Référence : 2018 CF 283

[TRADUCTION FRANÇAISE CERTIFIÉE, NON RÉVISÉE]

Vancouver (Colombie-Britannique), le 9 mars 2018

En présence de monsieur le juge Fothergill

ENTRE :

BALRAJ DHESI

demandeur

et

LE PROCUREUR GÉNÉRAL DU CANADA

défendeur

JUGEMENT ET MOTIFS

I.  Aperçu

[1]  Balraj Dhesi demande le contrôle judiciaire d’une décision rendue par le directeur général intérimaire de la Sûreté de l’aviation au nom du ministre des Transports (le ministre) dans laquelle il a rejeté sa demande d’habilitation de sécurité en matière de transport. Le ministre a conclu que les antécédents de M. Dhesi, qui a proféré des menaces, méprisé l’autorité et s’est associé à un individu lié aux gangs et aux armes à feu soulevaient de graves préoccupations sur le jugement, la loyauté et la fiabilité de M. Dhesi.
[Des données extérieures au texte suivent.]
(** Each time the worker asks there is an attempt exactly when the interval has passed
    since the last one, or since [from] if there has been none. *)
Lemma attempts_exact ticks t h from :
  Forall uptime ticks -> heartbeatIntervalValid (hs_intervalSeconds h) = true -> uptime from ->
  hs_nextDueUs h = from + hs_intervalSeconds h * 1000000 ->
  attempts (ticks ++ [t]) h =
    attempts ticks h ++
    if List.last (attempts ticks h) from + hs_intervalSeconds h * 1000000 <=? t then [t] else [].
Proof.
  intros Ht. revert h from. induction Ht as [|x ticks Hx _ IH]; intros h from Hi Hf Hd;
    cbn [attempts app];
    (rewrite (due_from _ _ h Hd)
       by (unfold uptime, heartbeatIntervalValid, kMinimumHeartbeatIntervalSeconds in *; lia)).
  - cbn [List.last]. by destruct (_ <=? t).
  - destruct (_ <=? x); [|by apply IH]. pose proof (mark_next x h Hx Hi) as Em.
    pose proof (IH (heartbeatMarkAttempt x h) x Hi Hx Em) as E. cbn [hs_intervalSeconds heartbeatMarkAttempt] in E.
    rewrite E. cbn [app]. f_equal. f_equal.
    by rewrite last_after.
Qed.
(* ===== verification/RadioServiceTheorems.v ===== *)
(** * The radio service implements what the packet processor relies on

    [RadioWorld] states what the service needs of the queue and of the driver
    below it; [radio_world] shows that the service above such a world is a
    [GatewayWorld]: only [transmitAck] puts anything on the air, and what it
    sends acknowledges the telemetry it was given, whatever command it carries. *)

From Stdlib Require Import ZArith Lia.
From stdpp Require Import list.
From S2P Require Import Prelude BuildConfig CString Platform Protocol ProtocolSpec.
From S2P Require Import ProtocolCommands ProtocolTheorems QueueRecord QueueRecordCodec Dedup.
From S2P Require Import DurableQueueCore Pairing CommandStore CommandStoreSpec Metrics.
From S2P Require Import PacketProcessor PacketProcessorTheorems GatewayConfig TimeManager.
From S2P Require Import RadioService.
Open Scope Z_scope.

(** ** The acknowledgement that is sent *)

(** [ack] without the arguments its command does not use. *)
Definition plainAck (p : AckCommandPacket) : AckCommandPacket :=
  p <| ack_pollIntervalMinutes :=
         (if enum_eqb (ack_commandType p) CommandType.kSetPollIntervalMinutes
          then ack_pollIntervalMinutes p else 0) |>
    <| ack_scheduledMaintenanceUnix :=
         (if enum_eqb (ack_commandType p) CommandType.kScheduleMaintenanceAt
          then ack_scheduledMaintenanceUnix p else 0) |>.

Lemma plainAck_wf p :
  node_ok (ack_nodeId p) -> is_u 32 (ack_persistentSessionId p) ->
  is_u 32 (ack_sequence p) -> is_u 32 (ack_gatewayUnixTime p) ->
  is_u 32 (ack_commandId p) -> is_u 8 (ack_pollIntervalMinutes p) ->
  is_u 32 (ack_scheduledMaintenanceUnix p) -> enum_ok (ack_commandType p) ->
  ackValid p = true -> ack_wf (plainAck p) /\ ackWire (plainAck p) = ackWire p.
Proof.
  intros Hn Hs Hq Ht Hc Hp Hm He Hv. pose proof Hv as Hv'.
  apply ackValid_spec in Hv as [Hclk Hv]; [|done].
  assert (is_u 8 0 /\ is_u 32 0) as [H8 H32] by computed.
  destruct p as [node session sequence unix valid id [| | | |v] poll scheduled];
    cbn in Hv, He |- *; try done;
    (split; [apply ack_wf_intro; try done|reflexivity]).
Qed.

Lemma ackWithCommand_fields t ts commands :
  telemetry_wf t -> commands_typed commands ->
  let ack := ackWithCommand t ts commands in
  ack_nodeId ack = tp_nodeId t /\ ack_persistentSessionId ack = tp_persistentSessionId t /\
  ack_sequence ack = tp_sequence t /\ is_u 32 (ack_gatewayUnixTime ack) /\
  is_u 32 (ack_commandId ack) /\ is_u 8 (ack_pollIntervalMinutes ack) /\
  is_u 32 (ack_scheduledMaintenanceUnix ack) /\ enum_ok (ack_commandType ack).
Proof.
  intros Wt [_ Tc]. unfold ackWithCommand. set (trusted := _ && _ && _).
  pose proof (makeAck_node t (if trusted then wrap 32 (Z.quot (ts_unixMs ts) 1000) else 0)
    trusted (wf_node _ Wt)) as En.
  assert (is_u 8 0 /\ is_u 32 0) as [H8 H32] by computed.
  assert (is_u 32 (wrap 32 (Z.quot (ts_unixMs ts) 1000))) as Hw by (apply wrap_range; lia).
  destruct (pendingForAck commands) as [pending|] eqn:Ep.
  - unfold pendingForAck in Ep. destruct (cs_mutex commands); [|done].
    cbn [negb] in Ep. destruct (outstanding _); [|done]. injection Ep as <-.
    destruct Tc. cbn. split_and!; try done. by destruct trusted.
  - cbn. split_and!; try done. by destruct trusted.
Qed.

Lemma encodes_true data capacity ok wire bytes n :
  encodes (true, bytes, n) data capacity ok wire ->
  ok = true /\ bytes = Some (wire ++ drop (length wire) data) /\ n = length wire.
Proof.
  unfold encodes. destruct ok; cbn [andb]; [|by intros (? & [=] & _)].
  destruct (_ <=? _)%nat; [by intros [= -> ->]|by intros (? & [=] & _)].
Qed.

Lemma ackWithCommand_acknowledges t ts commands bytes n :
  telemetry_wf t -> commands_typed commands ->
  encodeAckCommand (ackWithCommand t ts commands) (Some (zeros kRadioPacketCapacity))
    kRadioPacketCapacity = (true, bytes, n) ->
  acknowledges t (take n (default [] bytes)).
Proof.
  intros Wt T E.
  destruct (ackWithCommand_fields t ts commands Wt T)
    as (En & Es & Eq & Hu & Hc & Hp & Hm & He).
  set (ack := ackWithCommand t ts commands) in *. clearbody ack.
  pose proof (wf_typed _ Wt) as Tt.
  assert (kRadioPacketCapacity <= length (zeros kRadioPacketCapacity))%nat as Hl
    by (unfold zeros; rewrite length_replicate; lia).
  pose proof (encodeAck_encodes ack (zeros kRadioPacketCapacity) kRadioPacketCapacity Hl He)
    as Henc.
  rewrite E in Henc. apply encodes_true in Henc as (Hv & -> & ->).
  change (default [] (Some ?l)) with l. rewrite take_app_length.
  apply andb_true_iff in Hv as [_ Hv].
  destruct (plainAck_wf ack) as [W Ew]; try done;
    [by rewrite En; apply Wt|by rewrite Es; apply Tt|by rewrite Eq; apply Tt|].
  exists (plainAck ack). split.
  - rewrite (decodeAck_image (ackWire ack) _ _ (plainAck ack) []); [done|lia|done|].
    by rewrite firstn_all, app_nil_r.
  - rewrite ackMatches_spec.
    assert (ack_nodeId (plainAck ack) = ack_nodeId ack /\
      ack_persistentSessionId (plainAck ack) = ack_persistentSessionId ack /\
      ack_sequence (plainAck ack) = ack_sequence ack) as (-> & -> & ->) by (by destruct ack).
    by rewrite En, Es, Eq.
Qed.

(** ** The world below the service *)

Class GatewayObservations (W : Type) := {
  rw_ok : W -> Prop;
  rw_accepted : W -> TelemetryKey -> Prop;
  rw_on_air : W -> list (list Z);
}.

(** A step that sends nothing and keeps what is durable. *)
Definition keeps {W} `{GatewayObservations W} (w w' : W) : Prop :=
  rw_ok w -> rw_ok w' /\ rw_on_air w' = rw_on_air w /\
    (forall key, rw_accepted w key -> rw_accepted w' key).

Class RadioWorld (W : Type)
    `{Sx1278 W, MonotonicClock W, TrustedTime W, CommandBackend W, PacketQueueSink W,
      GatewayObservations W} := {
  queue_contains_law key w b w' :
    rw_ok w -> containsKey key w = (b, w') ->
    rw_ok w' /\ rw_on_air w' = rw_on_air w /\ (b = true -> rw_accepted w' key);
  queue_enqueue_law r w o w' :
    rw_ok w -> record_typed r -> record_padded r -> durablyEnqueue r w = (o, w') ->
    rw_ok w' /\ rw_on_air w' = rw_on_air w /\
    (forall t, eo_persisted o = true -> telemetryOf r = Some t -> rw_accepted w' (keyOf t));
  queue_duplicate_law w : keeps w (noteDuplicate w);
  begin_law c w : keeps w (radio_begin c w).2;
  setCRC_law b w : keeps w (radio_setCRC b w).2;
  standby_law w : keeps w (radio_standby w).2;
  sleep_law w : keeps w (radio_sleep w).2;
  startReceive_law w : keeps w (radio_startReceive w).2;
  finishTransmit_law w : keeps w (radio_finishTransmit w).2;
  timeOnAir_law n w : keeps w (radio_getTimeOnAir n w).2;
  packetLength_law w : keeps w (radio_getPacketLength w).2;
  readData_law n w : keeps w (radio_readData n w).2;
  rssi_law w : keeps w (radio_getRSSI w).2;
  snr_law w : keeps w (radio_getSNR w).2;
  frequencyError_law w : keeps w (radio_getFrequencyError w).2;
  setReceived_law w : keeps w (radio_setPacketReceivedAction w);
  clearReceived_law w : keeps w (radio_clearPacketReceivedAction w);
  setSent_law w : keeps w (radio_setPacketSentAction w);
  clearSent_law w : keeps w (radio_clearPacketSentAction w);
  spi_law w : keeps w (spi_begin w);
  notify_law t w : keeps w (notifyTake t w).2;
  clock_law w : keeps w (nowUs w).2;
  time_law w : keeps w (time_now w).2;
  command_save_law r w : keeps w (backend_save r w).2;
  (** What is handed to the transmitter goes out, whole, if it starts. *)
  startTransmit_law bytes w code w' :
    rw_ok w -> radio_startTransmit bytes w = (code, w') ->
    rw_ok w' /\ (forall key, rw_accepted w key -> rw_accepted w' key) /\
    (rw_on_air w' = rw_on_air w ++ [bytes] \/
     rw_on_air w' = rw_on_air w /\ code <> RADIOLIB_ERR_NONE);
  (** The values the driver and the clocks measure fit their types. *)
  clock_typed w : is_u 64 (nowUs w).1;
  time_typed w : is_s 64 (ts_unixMs (time_now w).1);
  rssi_typed w : is_u 32 (radio_getRSSI w).1;
  snr_typed w : is_u 32 (radio_getSNR w).1;
  readData_typed n w code data w' :
    radio_readData n w = (code, data, w') -> bytes_ok data /\ (n <= length data)%nat;
}.
Definition captureQueue (config : RuntimeConfig) (time : TimeStatus) (b : BackendWorker) (w : W)
  : HeartbeatQueue * W :=
  let backend := backendStatus b in
  let '(depth, w) := uq_size w in
  let depth := wrap 32 (Z.of_nat depth) in
  let '(capacity, w) := uq_capacity w in
  let '(ageMs, w) :=
    if 0 <? depth then
      let '(peeked, oldest, w) := uq_peek 1 w in
      match oldest with
      | record :: _ => if (peeked : bool) then oldestAgeMs config time record w else (-1, w)
      | [] => (-1, w)
      end
    else (-1, w) in
  (mkHeartbeatQueue depth (wrap 32 (Z.of_nat capacity)) (0 <=? ageMs)
     (if 0 <=? ageMs then ageMs / 1000 else 0) (bs_telemetryUploadSuccessCount backend)
     (bs_telemetryUploadFailureCount backend), w).

Definition captureCommands (command : GatewayCommand) (radio : RadioDiagnostics)
  : HeartbeatCommands :=
  mkHeartbeatCommands (outstanding command) (gc_commandId command)
    (copyText (zeros 40) (Some (chars (commandTypeName (gc_type command)))))
    (copyText (zeros 16) (Some (chars (commandStateName (gc_state command)))))
    (negb (gc_commandId command =? 0)) (gc_commandId command)
    (copyText (zeros 32) (Some (chars (commandResultName (gc_result command)))))
    (rd_commandsSentCount radio) (ps_validCommandResultPackets (rd_processing radio)).
Lemma performRequest_spec config body path error requireTrustedTime b w status response error' w' :
  uw_ok w ->
  performRequest config (Some body) path error requireTrustedTime b w =
    (status, response, error', w') ->
  uw_ok w' /\ meanwhile w w' /\ (0 < status -> answered w body status response).
Proof.
  unfold performRequest. intros Hw E.
  assert (forall w1, same w w1 -> uw_ok w1 /\ meanwhile w w1 /\ (0 < 0 -> answered w body 0 []))
    as Hnone by (intros w1 S; destruct (S Hw); split_and!; [done|by apply quiet_meanwhile|lia]).
  destruct (networkAvailable config w) as [available w1] eqn:E1. apply networkAvailable_same in E1.
  destruct available; cbn [negb] in E; [|injection E as <- <- _ <-; by apply Hnone].
  match type of E with (let '(_, _) := ?f in _) = _ => destruct f as [timely w2] eqn:E2 end.
  assert (same w w2) as S2.
  { eapply same_trans; [exact E1|]. destruct (_ && _); [|injection E2 as _ <-; apply same_refl].
    destruct (bw_bound b); [|injection E2 as _ <-; apply same_refl].
    destruct (time_now w1) as [now w3] eqn:E3. eapply same_of in E3; [|apply upload_time].
    by injection E2 as _ <-. }
  destruct timely; cbn [negb] in E; [|injection E as <- <- _ <-; by apply Hnone].
  match type of E with context [http_begin ?t ?n ?u w2] =>
    destruct (http_begin t n u w2) as [begun w3] eqn:E3 end.
  eapply same_of in E3; [|apply upload_begin]. pose proof (same_trans _ _ _ S2 E3) as S3.
  destruct begun; cbn [negb] in E; [|injection E as <- <- _ <-; by apply Hnone].
  destruct (S3 Hw) as [G3 Q3]. apply exchange_spec in E as (G4 & M4 & Ha); [|done].
  split_and!; [done|by eapply meanwhile_after|]. intros Hs. by eapply answered_after, Ha.
Qed.

(** A complete answer names every record of the batch. *)
Lemma complete_named (batch : list QueueRecord) results record :
  NoDup (br_index <$> results) ->
  Forall (fun r => 0 <= br_index r < Z.of_nat (length batch)) results ->
  backendBatchResponseComplete (length batch) results = true -> record ∈ batch ->
  qr_recordId record ∈
    (fun r => qr_recordId (default QueueRecord_init (batch !! Z.to_nat (br_index r)))) <$> results.
Proof.
  intros Hd Hr Hc [i Hi]%list_elem_of_lookup_1. apply list_elem_of_fmap.
  unfold backendBatchResponseComplete in Hc. apply andb_true_iff in Hc as [_ Hc%Nat.eqb_eq].
  pose proof (lookup_lt_Some _ _ _ Hi) as Hlt.
  pose proof (all_named (length batch) (br_index <$> results) i Hd) as Hin.
  rewrite Forall_fmap, length_fmap in Hin. specialize (Hin Hr Hc Hlt).
  apply list_elem_of_fmap in Hin as (r & Er & Hrin). exists r.
  split; [|done]. by rewrite <- Er, Nat2Z.id, Hi.
Qed.

(** Without actions the queue is not called. *)
Lemma finish_some actions w finished w1 :
  uw_ok w -> Forall (fun a => key_wf (qa_key a)) actions ->
  match actions with [] => (true, w) | _ => uq_finish actions w end = (finished, w1) ->
  uw_ok w1 /\ exists removed, removed `sublist_of` actions /\
    finishing removed w w1 /\ (finished = true -> removed = actions).
Proof.
  intros Hw Hkeys Efin. destruct actions as [|a actions]; [|by apply (upload_finish (a :: actions) w)].
  injection Efin as <- <-. split; [done|]. exists [].
  split_and!; [done|apply finishing_none, quiet_refl|done].
Qed.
[2]  Pour les motifs qui suivent, je suis d’avis que la décision appartient aux issues possibles acceptables pouvant se justifier au regard des faits et du droit. La demande de contrôle judiciaire est donc rejetée.

II.  Résumé des faits

[3]  M. Dhesi a commencé à travailler chez Air Canada en tant que préposé d’escale à l’Aéroport international de Vancouver le 30 avril 2015. Il devait présenter une demande d’habilitation de sécurité auprès de Transports Canada comme condition d’emploi.

[4]  Le 9 juin 2016, Transports Canada a reçu un rapport de vérification des antécédents criminels (le rapport de VAC) de la Gendarmerie royale du Canada (la GRC). Le rapport de VAC faisait état de quatre incidents concernant M. Dhesi qui soulevaient des préoccupations concernant son aptitude à obtenir une habilitation de sécurité : [traduction]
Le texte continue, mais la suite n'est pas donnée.